### MATERIAL FOR THIS EXERCISE

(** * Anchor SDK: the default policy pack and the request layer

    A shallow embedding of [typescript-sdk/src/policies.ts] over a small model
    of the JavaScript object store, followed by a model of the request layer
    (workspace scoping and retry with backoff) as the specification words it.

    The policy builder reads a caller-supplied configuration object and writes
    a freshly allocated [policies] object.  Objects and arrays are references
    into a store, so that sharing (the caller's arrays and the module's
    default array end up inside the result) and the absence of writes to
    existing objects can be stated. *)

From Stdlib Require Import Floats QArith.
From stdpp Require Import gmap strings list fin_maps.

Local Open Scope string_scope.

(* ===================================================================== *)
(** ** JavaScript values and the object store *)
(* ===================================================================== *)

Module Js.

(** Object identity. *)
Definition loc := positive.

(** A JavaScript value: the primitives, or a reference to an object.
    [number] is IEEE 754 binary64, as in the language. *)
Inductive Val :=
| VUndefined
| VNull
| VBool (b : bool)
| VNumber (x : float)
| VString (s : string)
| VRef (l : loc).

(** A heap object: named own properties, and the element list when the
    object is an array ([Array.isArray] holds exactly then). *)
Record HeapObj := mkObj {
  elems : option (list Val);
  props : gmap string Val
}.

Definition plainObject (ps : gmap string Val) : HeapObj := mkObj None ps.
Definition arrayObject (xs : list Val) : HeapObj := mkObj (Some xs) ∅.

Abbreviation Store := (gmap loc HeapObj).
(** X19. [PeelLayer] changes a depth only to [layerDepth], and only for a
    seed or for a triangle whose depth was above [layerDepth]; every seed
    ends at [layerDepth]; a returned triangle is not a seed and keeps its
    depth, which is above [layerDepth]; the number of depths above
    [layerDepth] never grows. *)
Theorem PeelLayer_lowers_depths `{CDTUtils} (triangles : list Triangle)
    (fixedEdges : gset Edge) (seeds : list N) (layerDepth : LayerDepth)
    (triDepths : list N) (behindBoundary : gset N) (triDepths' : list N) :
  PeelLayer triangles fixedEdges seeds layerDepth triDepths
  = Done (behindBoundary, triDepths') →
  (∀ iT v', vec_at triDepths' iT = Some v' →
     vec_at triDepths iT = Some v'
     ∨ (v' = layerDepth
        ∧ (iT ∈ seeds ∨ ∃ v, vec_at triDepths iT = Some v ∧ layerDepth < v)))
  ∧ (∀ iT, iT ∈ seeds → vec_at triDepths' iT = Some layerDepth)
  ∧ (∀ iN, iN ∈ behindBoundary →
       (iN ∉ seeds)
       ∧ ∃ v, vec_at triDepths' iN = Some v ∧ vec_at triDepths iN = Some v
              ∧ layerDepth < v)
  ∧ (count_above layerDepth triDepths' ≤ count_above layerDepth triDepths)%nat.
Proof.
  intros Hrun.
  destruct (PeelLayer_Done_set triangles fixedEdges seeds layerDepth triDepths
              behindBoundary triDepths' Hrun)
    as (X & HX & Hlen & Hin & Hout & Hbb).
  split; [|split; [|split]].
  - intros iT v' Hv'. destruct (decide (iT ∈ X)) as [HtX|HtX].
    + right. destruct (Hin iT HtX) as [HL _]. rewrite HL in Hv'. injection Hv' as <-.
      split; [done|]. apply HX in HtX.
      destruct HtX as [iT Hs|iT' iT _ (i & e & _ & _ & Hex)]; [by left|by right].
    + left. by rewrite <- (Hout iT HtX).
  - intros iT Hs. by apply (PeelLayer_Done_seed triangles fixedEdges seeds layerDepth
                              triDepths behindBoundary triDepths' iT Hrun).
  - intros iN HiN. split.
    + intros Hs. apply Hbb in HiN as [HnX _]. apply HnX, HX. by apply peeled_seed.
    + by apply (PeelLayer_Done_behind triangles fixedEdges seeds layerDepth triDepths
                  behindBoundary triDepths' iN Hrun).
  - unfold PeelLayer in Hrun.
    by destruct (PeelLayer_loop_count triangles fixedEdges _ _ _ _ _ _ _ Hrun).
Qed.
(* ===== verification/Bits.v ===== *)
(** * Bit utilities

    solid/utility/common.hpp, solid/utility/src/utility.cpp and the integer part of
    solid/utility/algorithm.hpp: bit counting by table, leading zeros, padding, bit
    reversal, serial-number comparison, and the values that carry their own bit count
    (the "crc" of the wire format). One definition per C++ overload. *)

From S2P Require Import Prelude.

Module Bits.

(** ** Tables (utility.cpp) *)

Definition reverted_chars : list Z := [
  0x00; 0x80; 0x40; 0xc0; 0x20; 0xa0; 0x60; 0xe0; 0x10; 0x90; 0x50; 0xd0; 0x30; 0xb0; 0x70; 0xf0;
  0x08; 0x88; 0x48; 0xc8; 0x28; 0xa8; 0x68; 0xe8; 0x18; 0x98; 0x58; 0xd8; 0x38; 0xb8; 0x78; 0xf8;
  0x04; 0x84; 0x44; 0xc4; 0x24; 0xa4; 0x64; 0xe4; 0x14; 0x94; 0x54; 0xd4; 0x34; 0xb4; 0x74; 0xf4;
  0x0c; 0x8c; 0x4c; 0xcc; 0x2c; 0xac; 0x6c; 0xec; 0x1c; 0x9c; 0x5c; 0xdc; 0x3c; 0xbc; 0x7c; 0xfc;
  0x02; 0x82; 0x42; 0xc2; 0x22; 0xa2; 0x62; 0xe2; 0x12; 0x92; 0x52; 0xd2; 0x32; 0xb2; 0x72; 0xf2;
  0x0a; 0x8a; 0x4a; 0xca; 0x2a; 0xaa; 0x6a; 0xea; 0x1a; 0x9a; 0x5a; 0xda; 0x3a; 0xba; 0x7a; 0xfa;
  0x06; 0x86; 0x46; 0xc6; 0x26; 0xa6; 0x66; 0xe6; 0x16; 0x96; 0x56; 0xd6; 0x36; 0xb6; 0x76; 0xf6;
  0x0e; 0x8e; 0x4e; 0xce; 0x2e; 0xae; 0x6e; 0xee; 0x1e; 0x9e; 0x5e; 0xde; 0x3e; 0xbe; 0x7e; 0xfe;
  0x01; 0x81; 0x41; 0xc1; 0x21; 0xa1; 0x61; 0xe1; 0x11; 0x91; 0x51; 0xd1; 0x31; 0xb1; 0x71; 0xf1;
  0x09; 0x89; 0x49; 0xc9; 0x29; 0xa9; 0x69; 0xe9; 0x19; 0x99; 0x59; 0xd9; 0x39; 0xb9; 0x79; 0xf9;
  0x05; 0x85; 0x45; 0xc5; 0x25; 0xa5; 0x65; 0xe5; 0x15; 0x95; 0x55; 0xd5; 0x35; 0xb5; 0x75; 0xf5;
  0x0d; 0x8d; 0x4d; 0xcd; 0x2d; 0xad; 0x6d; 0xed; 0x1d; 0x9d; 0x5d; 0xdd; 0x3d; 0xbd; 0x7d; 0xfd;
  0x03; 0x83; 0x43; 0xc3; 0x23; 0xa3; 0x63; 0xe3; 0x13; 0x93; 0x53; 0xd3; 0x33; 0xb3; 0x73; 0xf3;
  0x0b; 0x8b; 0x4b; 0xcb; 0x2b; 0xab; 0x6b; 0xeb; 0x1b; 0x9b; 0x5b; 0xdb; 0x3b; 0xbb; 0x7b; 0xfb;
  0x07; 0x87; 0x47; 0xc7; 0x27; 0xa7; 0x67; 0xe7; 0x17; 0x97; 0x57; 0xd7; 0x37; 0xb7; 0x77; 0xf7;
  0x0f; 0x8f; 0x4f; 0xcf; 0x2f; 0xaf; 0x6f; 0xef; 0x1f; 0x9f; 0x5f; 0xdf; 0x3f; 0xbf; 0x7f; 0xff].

### TASK STATEMENT
Filter the records for lines holding the string "right". Copy each one.

### TASK RESULT
    + right. destruct (Hin iT HtX) as [HL _]. rewrite HL in Hv'. injection Hv' as <-.
      destruct HtX as [iT Hs|iT' iT _ (i & e & _ & _ & Hex)]; [by left|by right].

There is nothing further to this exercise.